3. Letting go of beliefs
In the same vein as changing my habits, I must change my habits of thought that cumulate to my beliefs. I found myself not enjoying life as much because I believed in order to be respected, I must behave "properly". After a couple of convesations with my home girls, my therapist and God, I realized "proper" is in the eye of the beholder. I decided to give myself a month of doing what excites me. This July has been the best July I've had in so long. My joy and pleasure were my priority and I realized I gained more community, love and respect than I expected I would be able to. I am now letting go of the belief healthy living is boring and bland. With that, enjoying cooking new recipes and new workouts. You can join me in my healthy living journey with Chakra Cleanse Challenge starting August 1.

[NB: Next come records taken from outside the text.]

(** What one EC2 record does to the buckets when [_process_ec2_item] returns. *)
Lemma process_ec2_effect (item : dict) (st st' : accumulator) :
  _process_ec2_item item st = (st', Ok tt) ->
  delta st st' ec2_total = 1
  /\ delta st st' ec2_running = (if is_running item then 1 else 0)
  /\ one_of_three (delta st st' ec2_patch_compliant)
       (delta st st' ec2_patch_noncompliant) (delta st st' ec2_patch_unknown)
  /\ (if is_running item
      then one_of_three (delta st st' ec2_ssm_connected)
             (delta st st' ec2_ssm_notconnected) (delta st st' ec2_ssm_notinstalled)
      else delta st st' ec2_ssm_connected = 0
           /\ delta st st' ec2_ssm_notconnected = 0
           /\ delta st st' ec2_ssm_notinstalled = 0).
Proof.
  unfold _process_ec2_item, is_running, delta, one_of_three. intros Hrun.
  run_inv Hrun;
    match goal with H : method_lower (py_or (get item "instanceState") _) = _ |- _ =>
      rewrite H end;
    match goal with H : String.eqb _ "running" = _ |- _ => rewrite H end;
    num_chase; lia.
Qed.

End Ec2Effect.

Section Partition.
Import Py Accumulator Reasoning.

Context (json_loads : string -> option value).

Lemma dispatch_keeps_ec2_buckets (a : counter_attr) (item : dict) :
  ec2_bucket_attr a = true ->
  str_is (get item "resourceType") "EC2Instance" = false ->
  preserves (keeps (fun s => num s a)) (dispatch json_loads item).
Proof.
  intros Ha Hrt. unfold dispatch. rewrite Hrt.
  destruct a; try discriminate Ha; unfold_methods; frame_walk keeps_leaf.
Qed.

Lemma region_keeps_num (a : counter_attr) (region : value) :
  preserves (keeps (fun s => num s a)) (add_collected_region region).
Proof. unfold_methods. frame_walk keeps_leaf. Qed.

(** A call that returns moves the buckets of the two partitions together. *)
Lemma add_resource_partitions (item : dict) (st st' : accumulator) :
  add_resource json_loads item st = (st', Ok tt) ->
  ssm_partition st -> patch_partition st ->
  ssm_partition st' /\ patch_partition st'.
Proof.
  rewrite add_resource_split. unfold ssm_partition, patch_partition.
  destruct (negb _); [by intros [= <-]|].
  intros (s1 & [] & Hpre & Hdis)%bind_ok_inv Hssm Hpatch.
  assert (Hkeep : forall a, num s1 a = num st a).
  { intros a. exact (runs_preserves _ _ _ _ _ (prelude_keeps_num a item) Hpre). }
  destruct (str_is (get item "resourceType") "EC2Instance") eqn:Hrt.
  - unfold dispatch in Hdis. rewrite Hrt in Hdis.
    apply process_ec2_effect in Hdis as (Ht & Hr & Hp & Hs).
    unfold delta, one_of_three in *. rewrite !Hkeep in *.
    destruct (is_running item); lia.
  - assert (Hd : forall a, ec2_bucket_attr a = true -> num st' a = num st a).
    { intros a Ha. rewrite <- Hkeep.
      exact (runs_preserves _ _ _ _ _
               (dispatch_keeps_ec2_buckets a item Ha Hrt) Hdis). }
    rewrite !Hd by reflexivity. auto.
Qed.

Lemma feed_partitions (calls : list call) (st : accumulator) :
  all_return json_loads calls st = true ->
  ssm_partition st -> patch_partition st ->
  ssm_partition (feed json_loads calls st) /\ patch_partition (feed json_loads calls st).
Proof.
  revert st. induction calls as [|c calls IH]; intros st; simpl; [auto|].
  intros [Hc Hrest]%andb_true_iff Hssm Hpatch.
  apply IH; [exact Hrest | |]; destruct c as [item|region]; simpl in *.
  - destruct (add_resource json_loads item st) as [st' [[]|e]] eqn:E; [|discriminate].
    by eapply add_resource_partitions.
  - unfold ssm_partition in *.
    by rewrite !(region_keeps_num _ region st).
  - destruct (add_resource json_loads item st) as [st' [[]|e]] eqn:E; [|discriminate].
    by eapply add_resource_partitions.
  - unfold patch_partition in *.
    by rewrite !(region_keeps_num _ region st).
Qed.

Lemma add_resource_ec2_effect (item : dict) (st st' : accumulator) :
  get item "resourceType" = VStr "EC2Instance" ->
  add_resource json_loads item st = (st', Ok tt) ->
  one_of_three (delta st st' ec2_patch_compliant)
    (delta st st' ec2_patch_noncompliant) (delta st st' ec2_patch_unknown)
  /\ (if is_running item
      then one_of_three (delta st st' ec2_ssm_connected)
             (delta st st' ec2_ssm_notconnected) (delta st st' ec2_ssm_notinstalled)
      else delta st st' ec2_ssm_connected = 0
           /\ delta st st' ec2_ssm_notconnected = 0
           /\ delta st st' ec2_ssm_notinstalled = 0).
Proof.
  intros Hrt. rewrite add_resource_split, Hrt.
  cbn [truthy negb String.eqb Ascii.eqb Bool.eqb].
  intros (s1 & [] & Hpre & Hdis)%bind_ok_inv.
  assert (Hkeep : forall a, num s1 a = num st a).
  { intros a. exact (runs_preserves _ _ _ _ _ (prelude_keeps_num a item) Hpre). }
  unfold dispatch in Hdis. rewrite Hrt in Hdis.
  apply process_ec2_effect in Hdis as (_ & _ & Hp & Hs).
  unfold delta in *. rewrite !Hkeep in *. auto.
Qed.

4. Letting go of judgements
When we let go of our beliefs, our perspectives change. Often, I would be stuck in judgement it did not allow me to feel the connection that is always divinely present. As a result, I found myself not understanding myself cutting myself off from the neighbor I ultimately am. The judgement of others was really a judgement of self. Seeing a woman free in herself made me feel ashamed for desiring her flavor of freedom but feeling how it went against previously mentioned beliefs. As a result, I would condemn another for the way my beliefs system had me condemn myself (feel me?). In considering the perspective and truth of others, I gave myself permission to embody that which I previously feared. But two contrasting truths can not exist in my body at the same time. Thus, in finding pleasure and/or peace in the experience of the other, I had to let what ever judgment I made to embody some of that for myself.

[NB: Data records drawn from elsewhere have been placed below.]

(** A neighbour that is enterable, fresh and affordable is queued by the
    [forEach]. *)
Lemma expand_enqueues (level : LevelData) (units gunits : list Unit)
    (unit : Unit) (sof : bool) (current : Node) (ns : list Position)
    (qv qv' : list Node * gset (Z * Z)) (nb : Position) :
  NoDup ns → nb ∈ ns →
  enterable level units nb → key nb ∉ qv.2 →
  curCost current + stepCost level sof current nb ≤ moveRange unit →
  forEachM (visitNeighbor (gridSize level) units unit (initGrid level gunits)
                          sof current) ns qv = Some qv' →
  mkNode nb (curCost current + stepCost level sof current nb) ∈ qv'.1.
Proof.
  intros Hnd Hin Hent Hfresh Hle. revert qv Hfresh.
  induction ns as [|n0 ns IH]; intros qv Hfresh Hrun; [by apply elem_of_nil in Hin|].
  apply NoDup_cons in Hnd as [Hn0 Hnd]. simpl in Hrun.
  destruct (visitNeighbor_cases level units gunits unit sof current qv n0)
    as (qv1 & Hv & Hcases).
  rewrite Hv in Hrun. simpl in Hrun.
  apply elem_of_cons in Hin as [<- | Hin].
  - destruct Hcases as [[Hno _] | (_ & _ & _ & ->)]; [by destruct Hno|].
    assert (∀ ms q0 q1,
              forEachM (visitNeighbor (gridSize level) units unit
                          (initGrid level gunits) sof current) ms q0 = Some q1 →
              ∀ node, node ∈ q0.1 → node ∈ q1.1) as Hmono.
    { clear. induction ms as [|m ms IHm]; intros q0 q1 Hr node Hnode; simpl in Hr.
      - by injection Hr as <-.
      - destruct (visitNeighbor_cases level units gunits unit sof current q0 m)
          as (q2 & Hv & Hc). rewrite Hv in Hr. simpl in Hr.
        eapply IHm; [exact Hr|].
        destruct Hc as [[_ ->] | (_ & _ & _ & ->)]; [done|].
        simpl. apply elem_of_app. by left. }
    eapply Hmono; [exact Hrun|]. simpl. apply elem_of_app. right.
    by apply list_elem_of_singleton.
  - eapply IH; [done | done | | exact Hrun].
    destruct Hcases as [[_ ->] | (_ & _ & _ & ->)]; [done|].
    simpl. assert (key nb ≠ key n0) by (intros ?%key_inj; congruence).
    set_solver.
Qed.
(** What [stream] knows about the weather once lines 330-353 have run. *)
Record turn_weather : Type := {
  location : option str;
  weather_summary : option str;
  weather_packet : option packet }.

(** [json.dumps(packet, indent=..., default=str)]; with [default=str] it
    serializes every value of the packet. *)
Class Json : Type := {
  json_dumps : option Z -> packet -> str }.

(** The lines of a chunk the relay reads: what [json.loads] and the two
    [get]s make of one. [Content t] is the value under
    [message.content] (the empty string when the key is missing or the value
    is false); [Unparsable] is any exception of the [try] block. *)
Inductive line_json : Type :=
| Unparsable
| Content (token : str).

Inductive net_error : Type :=
| RequestError (msg : str)
| OtherError (msg : str).

(** What the async iteration over [resp.aiter_bytes()] meets: a chunk,
    together with the answer [request.is_disconnected()] gives before it is
    processed, or an exception. *)
Inductive body_event : Type :=
| Chunk (disconnected : bool) (data : list Byte.byte)
| ReadError (e : net_error).

(** A chunk read while the client is still connected. *)
Definition live (ev : body_event) : Prop :=
  match ev with
  | Chunk false _ => True
  | _ => False
  end.

(** What [client.stream(...)] gives: an exception, or a response with its
    status, its error text when that can be read, and its body. *)
Inductive backend : Type :=
| ConnectError (e : net_error)
| Opened (status_code : Z) (text : option str) (chunks : list body_event).

(** What a run of [generate] does: the tokens it yields, in order, and the
    assistant message it hands to the storage for insertion, if any. *)
Record relay : Type := {
  yielded : list str;
  inserted : option str }.

Section Turn.
Context `{Platform} `{Json}.
(** [chunk.decode("utf-8", errors="ignore")] and [json.loads] with the
    extraction of the token. *)
Variable decode : list Byte.byte -> str.
Variable json_token : str -> line_json.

5. Letting go of resistance
All of these things I release is ultimately a release of my resistance. Tension I have pent up trying to remain someone I am not. A futile attempt to live in a box when I'm a whole universe. I know something is true when the muscle fibers in my back instinctively release when i feel the initial expansion into all I am. But the last 3 years caused most of us more tension than we tend to acknowledge. It has to be a mindful minute - by - minute practice to release them muscle fibers with intention and a deep breath. Even now as I type this, I relize all the ways I am trying to be a writer you want to read. This requires me to make judgements based on my beliefs co-created by my closes relationships informing my habits and, eventually, my reality. But to release resistance is to be present and decide I am everything, everywhere all at once. It requires me to be curious and in tune with how I feel right now so I can make the best decisions. This practice ain't easy for a Black woman in America, trained to see herself as a threat and a victim of those who also forget , I'm God too. But being God/the universe/Black Woman/Me , I gotta just relax and know me is all I be. Releasing resistance means total self acceptance while continuously attuning to love & truth.
This month, I look forward to the experience practicing the release. I pray that I am protected by my discernment informed by the divine. I pray I can look through love and always vibrate true. I pray I end this month more wise and connected than before. Overall, I pray to be renewed.